Copy exactly the lines of the material below, starting with the first and including the line that holds "[AIRY_STRNCPY_TERM(dst, src, n)]".

(PROVIDED DATA)
::::::::

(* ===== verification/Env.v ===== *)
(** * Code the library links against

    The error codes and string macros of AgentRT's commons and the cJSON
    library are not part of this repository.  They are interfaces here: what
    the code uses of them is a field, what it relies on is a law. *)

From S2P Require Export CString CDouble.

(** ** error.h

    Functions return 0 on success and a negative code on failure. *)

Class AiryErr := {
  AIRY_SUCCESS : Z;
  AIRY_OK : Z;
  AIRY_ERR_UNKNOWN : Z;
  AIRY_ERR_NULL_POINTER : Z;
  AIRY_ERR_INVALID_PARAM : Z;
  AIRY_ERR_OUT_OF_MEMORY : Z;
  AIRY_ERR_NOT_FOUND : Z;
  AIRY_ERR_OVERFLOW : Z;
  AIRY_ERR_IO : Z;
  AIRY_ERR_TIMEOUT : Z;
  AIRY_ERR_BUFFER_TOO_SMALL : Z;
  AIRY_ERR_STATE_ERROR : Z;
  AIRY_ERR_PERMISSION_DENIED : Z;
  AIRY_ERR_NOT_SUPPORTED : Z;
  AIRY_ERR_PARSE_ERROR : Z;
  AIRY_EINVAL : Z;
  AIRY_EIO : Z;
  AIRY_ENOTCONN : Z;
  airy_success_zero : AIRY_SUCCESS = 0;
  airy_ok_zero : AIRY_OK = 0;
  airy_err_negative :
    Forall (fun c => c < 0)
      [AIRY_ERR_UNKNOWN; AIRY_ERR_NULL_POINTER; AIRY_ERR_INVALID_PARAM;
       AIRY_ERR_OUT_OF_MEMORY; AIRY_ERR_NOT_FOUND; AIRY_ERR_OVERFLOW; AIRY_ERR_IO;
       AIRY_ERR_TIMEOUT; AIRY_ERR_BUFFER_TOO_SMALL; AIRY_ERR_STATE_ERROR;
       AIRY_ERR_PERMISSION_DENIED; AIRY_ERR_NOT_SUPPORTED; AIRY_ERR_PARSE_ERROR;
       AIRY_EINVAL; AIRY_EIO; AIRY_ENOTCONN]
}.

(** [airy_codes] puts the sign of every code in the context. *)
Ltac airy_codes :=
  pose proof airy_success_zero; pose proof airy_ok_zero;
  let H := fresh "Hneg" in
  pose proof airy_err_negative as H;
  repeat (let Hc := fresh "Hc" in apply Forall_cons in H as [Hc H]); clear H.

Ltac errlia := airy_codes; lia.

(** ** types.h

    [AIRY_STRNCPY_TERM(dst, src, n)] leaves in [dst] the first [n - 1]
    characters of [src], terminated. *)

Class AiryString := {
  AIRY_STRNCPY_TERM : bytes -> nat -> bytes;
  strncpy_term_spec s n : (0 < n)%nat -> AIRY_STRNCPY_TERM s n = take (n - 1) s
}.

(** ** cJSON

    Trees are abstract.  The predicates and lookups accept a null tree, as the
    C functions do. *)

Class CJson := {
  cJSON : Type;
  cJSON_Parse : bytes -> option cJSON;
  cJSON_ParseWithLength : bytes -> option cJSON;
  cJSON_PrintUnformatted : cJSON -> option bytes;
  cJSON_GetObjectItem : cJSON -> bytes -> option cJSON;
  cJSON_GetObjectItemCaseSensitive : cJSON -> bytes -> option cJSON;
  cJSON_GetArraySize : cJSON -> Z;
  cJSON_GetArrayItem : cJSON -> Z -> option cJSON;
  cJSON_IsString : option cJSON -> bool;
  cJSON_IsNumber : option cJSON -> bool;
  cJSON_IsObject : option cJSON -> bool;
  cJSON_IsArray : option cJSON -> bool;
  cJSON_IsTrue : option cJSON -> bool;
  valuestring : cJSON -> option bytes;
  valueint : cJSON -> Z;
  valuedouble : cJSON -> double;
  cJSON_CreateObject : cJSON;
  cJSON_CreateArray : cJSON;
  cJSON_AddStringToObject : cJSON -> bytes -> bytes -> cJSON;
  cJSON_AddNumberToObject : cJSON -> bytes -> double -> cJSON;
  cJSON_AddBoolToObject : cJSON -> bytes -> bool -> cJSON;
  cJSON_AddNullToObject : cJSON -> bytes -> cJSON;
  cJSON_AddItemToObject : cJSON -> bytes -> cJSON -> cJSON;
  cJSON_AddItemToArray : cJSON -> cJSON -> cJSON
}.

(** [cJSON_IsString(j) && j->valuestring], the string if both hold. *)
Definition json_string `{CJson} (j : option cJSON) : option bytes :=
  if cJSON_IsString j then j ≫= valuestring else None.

::::::::

(EXERCISE RESPONSE)
(* ===== verification/Env.v ===== *)
(** * Code the library links against

    The error codes and string macros of AgentRT's commons and the cJSON
    library are not part of this repository.  They are interfaces here: what
    the code uses of them is a field, what it relies on is a law. *)

From S2P Require Export CString CDouble.

(** ** error.h

    Functions return 0 on success and a negative code on failure. *)

Class AiryErr := {
  AIRY_SUCCESS : Z;
  AIRY_OK : Z;
  AIRY_ERR_UNKNOWN : Z;
  AIRY_ERR_NULL_POINTER : Z;
  AIRY_ERR_INVALID_PARAM : Z;
  AIRY_ERR_OUT_OF_MEMORY : Z;
  AIRY_ERR_NOT_FOUND : Z;
  AIRY_ERR_OVERFLOW : Z;
  AIRY_ERR_IO : Z;
  AIRY_ERR_TIMEOUT : Z;
  AIRY_ERR_BUFFER_TOO_SMALL : Z;
  AIRY_ERR_STATE_ERROR : Z;
  AIRY_ERR_PERMISSION_DENIED : Z;
  AIRY_ERR_NOT_SUPPORTED : Z;
  AIRY_ERR_PARSE_ERROR : Z;
  AIRY_EINVAL : Z;
  AIRY_EIO : Z;
  AIRY_ENOTCONN : Z;
  airy_success_zero : AIRY_SUCCESS = 0;
  airy_ok_zero : AIRY_OK = 0;
  airy_err_negative :
    Forall (fun c => c < 0)
      [AIRY_ERR_UNKNOWN; AIRY_ERR_NULL_POINTER; AIRY_ERR_INVALID_PARAM;
       AIRY_ERR_OUT_OF_MEMORY; AIRY_ERR_NOT_FOUND; AIRY_ERR_OVERFLOW; AIRY_ERR_IO;
       AIRY_ERR_TIMEOUT; AIRY_ERR_BUFFER_TOO_SMALL; AIRY_ERR_STATE_ERROR;
       AIRY_ERR_PERMISSION_DENIED; AIRY_ERR_NOT_SUPPORTED; AIRY_ERR_PARSE_ERROR;
       AIRY_EINVAL; AIRY_EIO; AIRY_ENOTCONN]
}.

(** [airy_codes] puts the sign of every code in the context. *)
Ltac airy_codes :=
  pose proof airy_success_zero; pose proof airy_ok_zero;
  let H := fresh "Hneg" in
  pose proof airy_err_negative as H;
  repeat (let Hc := fresh "Hc" in apply Forall_cons in H as [Hc H]); clear H.

Ltac errlia := airy_codes; lia.

(** ** types.h

    [AIRY_STRNCPY_TERM(dst, src, n)] leaves in [dst] the first [n - 1]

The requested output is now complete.